Progress towards Elimination of HIV Mother-to-Child Transmission in the Dominican Republic from 1999 to 2011
In 1999, prevention of mother-to-child transmission (pMTCT) using antiretrovirals was introduced in the Dominican Republic (DR). Highly active antiretroviral therapy (HAART) was introduced for immunosuppressed persons in 2004 and for pMTCT in 2008. To assess progress towards MTCT elimination, data from requisitions for HIV nucleic acid amplification tests for diagnosis of HIV infection in perinatally exposed infants born in the DR from 1999 to 2011 were analyzed. The MTCT rate was 142/1,274 (11.1%) in 1999–2008 and 12/302 (4.0%) in 2009–2011 (P<.001), with a rate of 154/1,576 (9.8%) for both periods combined.
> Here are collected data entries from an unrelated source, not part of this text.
(** The two tests of the loop of [get_upcoming_scheduled_transactions] on a
    scheduled transaction whose date parses. *)
Definition in_window (today : Z * Z * Z) (days_ahead : Z)
  (st : scheduled_transaction) : bool :=
  truthy (date_next st)
  && match Calendar.strptime_ymd (str_value (date_next st)) with
     | Some d =>
         (Calendar.toordinal today <=? Calendar.toordinal d)
         && (Calendar.toordinal d <=? Calendar.toordinal today + days_ahead)
     | None => false
     end.

(** Every character of the string is an ASCII character. *)
Fixpoint ascii_only (s : string) : bool :=
  match s with
  | EmptyString => true
  | String c r => (nat_of_ascii c <? 128)%nat && ascii_only r
  end.

(** A non-empty next date that is no date. *)
Definition bad_date_next (st : scheduled_transaction) : Prop :=
  truthy (date_next st) = true
  /\ Calendar.strptime_ymd (str_value (date_next st)) = None.

(** The frequency says that the schedule repeats. *)
Definition recurring_frequency (st : scheduled_transaction) : bool :=
  truthy (frequency st) && negb (String.eqb (str_value (frequency st)) "never").

(** The test of the loop of [get_recurring_scheduled_this_month]. *)
Definition recurring_keep (this_month : string) (st : scheduled_transaction)
  : bool :=
  recurring_frequency st && prefix this_month (str_value (date_next st)).

(** The scheduled transaction has the next date [d]. *)
Definition next_dated (d : string) (st : scheduled_transaction) : bool :=
  String.eqb (str_value (date_next st)) d.

(** The sum of the positive amounts of a list, in milliunits. *)
Definition refunds (txs : list transaction) : Z :=
  fold_right (fun t acc => Z.max 0 (get_int (amount t)) + acc) 0 txs.

Section FurtherVocabulary.
Context {num : Type} `{Number num}.

(** The value the aggregate holds for the contributions [es] of one name. *)
Definition booked_value (es : list (string * Z * transaction)) : aggregate num :=
  {| total := fold_left (fun acc e => nsub acc (to_major (snd (fst e)))) es zero;
     count := List.length es;
     transactions := map snd es |}.

(** Booking one ledger entry. *)
Definition post (m : totals num) (e : string * Z * transaction) : totals num :=
  add_contribution (snd e) (fst (fst e)) (snd (fst e)) m.

(** The sum of the counts over all categories. *)
Definition sum_counts (m : totals num) : nat :=
  fold_right (fun kv n => (count (snd kv) + n)%nat) O m.

End FurtherVocabulary.

(** ** Sample records *)

Module Ex.

(** An ordinary purchase. *)
Definition purchase (day : string) (milli : Z) (cat_name : string) : transaction :=
  {| date := Val day; amount := Some milli; payee_name := Val "Corner Shop";
     category_id := Val "cat-1"; category_name := Val cat_name;
     transfer_account_id := Null; scheduled_transaction_id := Null;
     subtransactions := Val [] |}.

Definition sub (milli : Z) (cat_name : string) : subtransaction :=
  {| sub_amount := Some milli; sub_category_name := Val cat_name |}.

(** A split of 10.00 between groceries and dining. *)
Definition split : transaction :=
  {| date := Val "2024-01-02"; amount := Some (-10000);
     payee_name := Val "Supermarket";
     category_id := Val "cat-split"; category_name := Val "Split";
     transfer_account_id := Null; scheduled_transaction_id := Null;
     subtransactions := Val [sub (-6000) "Groceries"; sub (-4000) "Dining"] |}.

(** A split in three parts over two categories. *)
Definition split_three : transaction :=
  {| date := Val "2024-01-16"; amount := Some (-800);
     payee_name := Val "Kiosk";
     category_id := Val "cat-split"; category_name := Val "Split";
     transfer_account_id := Null; scheduled_transaction_id := Null;
     subtransactions := Val [sub (-100) "A"; sub (-100) "B"; sub (-600) "A"] |}.

(** A split with one part booked as income. *)
Definition split_with_inflow : transaction :=
  {| date := Val "2024-01-03"; amount := Some 494000;
     payee_name := Val "Employer";
     category_id := Val "cat-split"; category_name := Val "Split";
     transfer_account_id := Null; scheduled_transaction_id := Null;
     subtransactions :=
       Val [sub (-6000) "Groceries"; sub 500000 "Inflow: Ready to Assign"] |}.

(** A purchase whose transfer-account key holds the empty string. *)
Definition empty_transfer_id : transaction :=
  {| date := Val "2024-01-04"; amount := Some (-1000);
     payee_name := Val "Corner Shop";
     category_id := Val "cat-1"; category_name := Val "Food";
     transfer_account_id := Val ""; scheduled_transaction_id := Null;
     subtransactions := Val [] |}.

(** A transfer between two accounts. *)
Definition transfer : transaction :=
  {| date := Val "2024-01-05"; amount := Some (-25000);
     payee_name := Val "Transfer : Savings";
     category_id := Null; category_name := Null;
     transfer_account_id := Val "acct-2"; scheduled_transaction_id := Null;
     subtransactions := Val [] |}.

(** A transaction materialized from a schedule and not yet categorized. *)
Definition scheduled_uncategorized : transaction :=
  {| date := Val "2024-01-06"; amount := Some (-900);
     payee_name := Null;
     category_id := Null; category_name := Val "Uncategorized";
     transfer_account_id := Null; scheduled_transaction_id := Val "sched-7";
     subtransactions := Val [] |}.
This decline was associated with significant increases in the proportions of women who received prenatal HAART (from 12.3% to 67.9%) and infants who received exclusive formula feeding (from 76.3% to 86.1%) and declines in proportions of women who received no prenatal antiretrovirals (from 31.9% to 12.2%) or received only single-dose nevirapine (from 39.5% to 19.5%). In 2007, over 95% of DR pregnant women received prenatal care, HIV testing, and professionally attended delivery. However, only 58% of women in underserved sugarcane plantation communities (2007) and 76% in HIV sentinel surveillance hospitals (2003–2005) received their HIV test results. HIV-MTCT elimination is feasible but persistent lack of access to critical pMTCT measures must be addressed.